Pinterest — if you work with websites, or really the Internet in general, you’ve probably heard of it. It’s not quite Facebook or Twitter, but it’s getting more than it’s share of attention as the dominant social bookmarking site, knocking the old guard (Digg, Reddit, and their ilk) off their pedestals with ease. So how does a web designer set up a website in order to take advantage of this killer service?
Let’s start with the basics: how does Pinterest work? Pretty simple: anyone can, at any time, create something called a Pin. That Pin is a bookmark — a stable link to a specific website — that is represented by a few words of text and a picture. Pinterest is laid out with heavy emphasis on the graphics, and Pins with amazing, intriguing, or funny pictures generally get the most attention.
Designing a Site for Pinning
As a web designer, the chief thing you can do to get your site pinned is choose some truly striking, meaningful, or otherwise attention-grabbing visual elements. With Pinterest’s emphasis on the visual, those people linking to your client’s latest blog post are going to need a sweet pic to put up next to their link — make it easy on them by giving them a few excellent options. (This does NOT mean you should overcrowd your client’s page with graphics — one or two great ones is plenty.)
The second (but first most obvious) thing to do is to put a “Pin” button in an obvious (but not annoying) place on the website. Somewhere that it will be visible clearly above the fold without taking up real estate better set aside for more important elements. The “Pin” button not only makes it easy for people to pin your site, but it acts as a subtle call-to-action as well.
Keep in mind that different elements of a website can be individually Pinned as well. You probably wouldn’t want to have a “Pin” button for your on-site video and the great picture you chose and the page itself — so don’t overkill it. Simply give the users the opportunity to pin the page — if they like the video enough, they’ll Pin it even without the button.
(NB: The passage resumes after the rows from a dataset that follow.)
(** A small generator: the state is a counter, the draw its residue. *)
Definition demo_seed (seed : Z) : nat := Z.to_nat seed.
Definition demo_randbelow (g n : nat) : nat * nat := (g mod n, S g)%nat.

(** Two iteration orders of a set: the one of [elements], and its reverse. *)
Definition order_a (X : gset string) : list string := elements X.
Definition order_b (X : gset string) : list string := rev (elements X).

Definition demo_resolve (p : string) : string := p.

Definition demo_convert (order : gset string -> list string) :=
  convert_dataset demo_seed demo_randbelow order demo_resolve.

Definition finding_row (img rad : string) (cls : Z) (x1 y1 x2 y2 : Q) : Row :=
  mkRow img cls rad (Some x1) (Some y1) (Some x2) (Some y2) 2048 2048 (1#2) (1#2).

Definition no_finding_row (img rad : string) : Row :=
  mkRow img 14 rad None None None None 2048 2048 (1#2) (1#2).

(** One image with a finding seen by two radiologists, two images
    without findings. *)
Definition demo_df : list Row :=
  [finding_row "f1" "R1" 3 (1024 * (10#100)) (1024 * (10#100)) (1024 * (30#100)) (1024 * (30#100));
   finding_row "f1" "R2" 3 (1024 * (12#100)) (1024 * (11#100)) (1024 * (31#100)) (1024 * (29#100));
   no_finding_row "a" "R1";
   no_finding_row "b" "R1"].

(** Storage in which the image of [f1] is missing. *)
Definition demo_fs_missing : gmap string string :=
  <["in/a.jpg" := "A"]> (<["in/b.png" := "B"]> ∅).

(** Storage holding every image of [demo_df]. *)
Definition demo_fs : gmap string string :=
  <["in/f1.jpg" := "F1"]> (<["in/a.jpg" := "A"]> (<["in/b.png" := "B"]> ∅)).

(** ** Vocabulary of the statements *)

(** How many fused entries carry [label]. *)
Definition count_label (label : Z) (out : list Fused) : nat :=
  length (List.filter (fun f => (snd f =? label)%Z) out).

(** How many pooled boxes carry [label]. *)
Definition pooled_count (label : Z) (all : list (Box * Q * Z)) : nat :=
  length (select_label label all).

(** The renormalised weight of each member of a cluster. *)
Definition cluster_weights (cluster : list (Box * Q)) : list Q :=
  map (fun m => snd m / Qsum (map snd cluster)) cluster.

(** The score-weighted mean of one coordinate over a cluster, with the
    renormalised weights. *)
Definition weighted_mean (f : Box -> Q) (cluster : list (Box * Q)) : Q :=
  Qsum (zip_with (fun m w => w * f (fst m)) cluster (cluster_weights cluster)).


(** Least and greatest value of one coordinate over a cluster. *)
Definition coord_min (f : Box -> Q) (cluster : list (Box * Q)) : Q :=
  match cluster with
  | [] => 0
  | m :: r => fold_right (fun m acc => Qmin (f (fst m)) acc) (f (fst m)) r
  end.

Definition coord_max (f : Box -> Q) (cluster : list (Box * Q)) : Q :=
  match cluster with
  | [] => 0
  | m :: r => fold_right (fun m acc => Qmax (f (fst m)) acc) (f (fst m)) r
  end.

(** The four coordinate projections of a box. *)
Definition coords : list (Box -> Q) := [bx1; by1; bx2; by2].

(** The clusters the fusion forms for [label]. *)
Definition label_clusters (boxes_list : list (list Box))
    (scores_list : list (list Q)) (labels_list : list (list Z))
    (iou_thr skip_box_thr : Q) (label : Z) : list (list (Box * Q)) :=
  clusters_of
    (select_label label (pool boxes_list scores_list labels_list skip_box_thr))
    iou_thr.



(** An iteration order of sets lists every element of a set once. *)
Definition enumerates (order : gset string -> list string) : Prop :=
  forall X, order X ≡ₚ elements X.

(** The per-class counts of the in-memory fusion state: for each class
    id below [NUM_CLASSES], the number of fused entries with that label
    over all images that obtained at least one. *)
Definition fused_class_counts (iou_thr : Q) (df : list Row) : list nat :=
  let finding_df := List.filter has_bbox (List.filter is_finding_row df) in
  map (fun i => count_label (Z.of_nat i)
                  (concat (map snd (fused_labels iou_thr finding_df))))
      (seq 0 NUM_CLASSES).

(** The lines of a text: the pieces that newline characters end, and a
    last piece without newline when it is not empty. *)
Fixpoint split_lines (s acc : string) : list string :=
  match s with
  | EmptyString => match acc with EmptyString => [] | _ => [acc] end
  | String c r =>
      if Ascii.eqb c (ascii_of_nat 10) then acc :: split_lines r EmptyString
      else split_lines r (acc +:+ String c EmptyString)
  end.

(** Per-class counts as the specification words them (3 and 4.5):
    recomputed by scanning the label artifacts lying under
    [<out>/labels/] after the run. *)
Definition scanned_class_counts (fs : gmap string string)
    (output_dir : string) : list nat :=
  let label_files :=
    List.filter (fun pc => String.prefix (path_join output_dir "labels" +:+ "/")
                                         (fst pc))
                (map_to_list fs) in
  let label_lines :=
    concat (map (fun pc => split_lines (snd pc) EmptyString) label_files) in
  map (fun i => length (List.filter
                          (fun line => bool_decide (line_class line = Some (Z.of_nat i)))
                          label_lines))
      (seq 0 NUM_CLASSES).

(** A box inside the unit square. *)
Definition in_unit_square (b : Box) : Prop :=
  0 <= bx1 b /\ bx2 b <= 1 /\ 0 <= by1 b /\ by2 b <= 1.

(** Two boxes with equal coordinates. *)
Definition Box_eq (a b : Box) : Prop :=
  bx1 a == bx1 b /\ by1 a == by1 b /\ bx2 a == bx2 b /\ by2 a == by2 b.


(** Two boxes that do not overlap: one ends before the other begins, on
    one of the axes. *)
Definition apart (a b : Box) : Prop :=
  bx2 a <= bx1 b \/ bx2 b <= bx1 a \/ by2 a <= by1 b \/ by2 b <= by1 a.

(** The rows with key [k], in their original order. *)
Definition rows_with {V : Type} (key : V -> string) (k : string)
    (rows : list V) : list V :=
  List.filter (fun r => bool_decide (key r = k)) rows.

(** The display size lines 203-204 compute from one row. *)
Definition display_size (r : Row) : Q * Q :=
  (raw_width r * scale_x r, raw_height r * scale_y r).



(** The paths lines 329-343 build for one image. *)
Definition source_jpg (images_dir img_id : string) : string :=
  path_join images_dir (img_id +:+ ".jpg").

Definition source_png (images_dir img_id : string) : string :=
  path_join images_dir (img_id +:+ ".png").

Definition image_path (output_dir split_name img_id : string) : string :=
  path_join (path_join (path_join output_dir "images") split_name)
            (img_id +:+ ".jpg").

Definition label_path (output_dir split_name img_id : string) : string :=
  path_join (path_join (path_join output_dir "labels") split_name)
            (img_id +:+ ".txt").

(** The text line 346 writes for the lines of an image. *)
Definition label_text (lines : list string) : string :=
  String.concat nl lines +:+ nl.

(** The two split names. *)
Definition split_name_ok (s : string) : Prop := s = "train"%string \/ s = "val"%string.

(** Neither [<img_id>.jpg] nor [<img_id>.png] exists under the image
    directory (lines 330-336). *)
Definition source_absent (fs : gmap string string) (images_dir img_id : string)
  : bool :=
  match fs !! source_jpg images_dir img_id, fs !! source_png images_dir img_id with
  | None, None => true
  | _, _ => false
  end.

(** The content of the source the loop picks: the [.jpg] when it exists,
    else the [.png]. *)
Definition source_bytes (fs : gmap string string) (images_dir img_id : string)
  : string :=
  match fs !! source_jpg images_dir img_id with
  | Some b => b
  | None => default ""%string (fs !! source_png images_dir img_id)
  end.

(** The sources of an image do not lie under the output directory. *)
Definition sources_outside (images_dir output_dir img_id : string) : Prop :=
  String.prefix (output_dir +:+ "/") (source_jpg images_dir img_id) = false /\
  String.prefix (output_dir +:+ "/") (source_png images_dir img_id) = false.

(** An image id that is a plain file name: it holds no path separator,
    so that joining it to a directory appends one component. *)
Definition plain_name (s : string) : bool :=
  forallb (fun c => negb (Ascii.eqb c "/")) (list_ascii_of_string s).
One final note: be sure to add captions and other descriptive elements to any Pinnable content. Write it keeping in mind that many would-be Pinners would rather copy-paste your description rather than write one of your own — if your clever, you can use that description to further enhance your traffic from Pinterest.
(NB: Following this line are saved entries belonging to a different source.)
(** * saulify: reading Instapaper spec files ([saulify/sitespec.py])

    A shallow embedding of [parse_specfile], [load_rules] and
    [load_testcases], and the properties of the specification that concern
    them.

    Conventions of the model.
    - A file object is represented by the text its [read()] returns, a
      [string].  Characters are Rocq's [ascii], i.e. code points below 256;
      [str.strip] and [str.splitlines] are modelled with Python 3's tables
      restricted to that range.
    - The generator [parse_specfile] is consumed once and to the end by both
      loaders, so it is modelled by the list of the pairs it yields.
    - A Python dictionary is a [gmap string _]; the values are dynamically
      typed in the source, so each loader gets a small sum type of the
      values it can store.
    - [raise Exception("Invalid spec file")] is the error result
      [Err InvalidSpec]; calling [.append] on a value that is not a list is
      [Err AttributeError]. *)

From Stdlib Require Import Ascii.
From stdpp Require Import gmap strings list fin_maps.

Local Open Scope stdpp_scope.

(** ** Strings *)

Module Str.

(** [str.isspace] for one character (code points below 256). *)
Definition isspace (c : ascii) : bool :=
  match c with
  | "009" | "010" | "011" | "012" | "013"
  | "028" | "029" | "030" | "031" | " " | "133" | "160" => true
  | _ => false
  end%char.

(** The line boundaries of [str.splitlines] other than carriage return,
    which is handled apart because of the pair CR LF. *)
Definition islinebreak (c : ascii) : bool :=
  match c with
  | "010" | "011" | "012" | "028" | "029" | "030" | "133" => true
  | _ => false
  end%char.

Fixpoint lstrip (s : string) : string :=
  match s with
  | EmptyString => EmptyString
  | String c s' => if isspace c then lstrip s' else s
  end.

Fixpoint rstrip (s : string) : string :=
  match s with
  | EmptyString => EmptyString
  | String c s' =>
      match rstrip s' with
      | EmptyString => if isspace c then EmptyString else String c EmptyString
      | r => String c r
      end
  end.

(** [s.strip()] *)
Definition strip (s : string) : string := rstrip (lstrip s).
Expanding This Concept: Other Social Sites
It should be evident to anyone that the similarities between Pinterest and its competitors (from Digg to Facebook) make this advice pretty widely applicable. Other sites might not have the emphasis on the visual that Pinterest does, but other sites do have an analog: text. Designing a page to put the spotlight on a piece of killer content can have a similar effects on Tweets and Likes that amazing graphics do on Pins — and the rest of the advice above translates pretty much directly. Add buttons, give the surfers descriptions they will be happy to copy-paste, and subtly exhort them to actually do so. The rest is in the writer’s hands.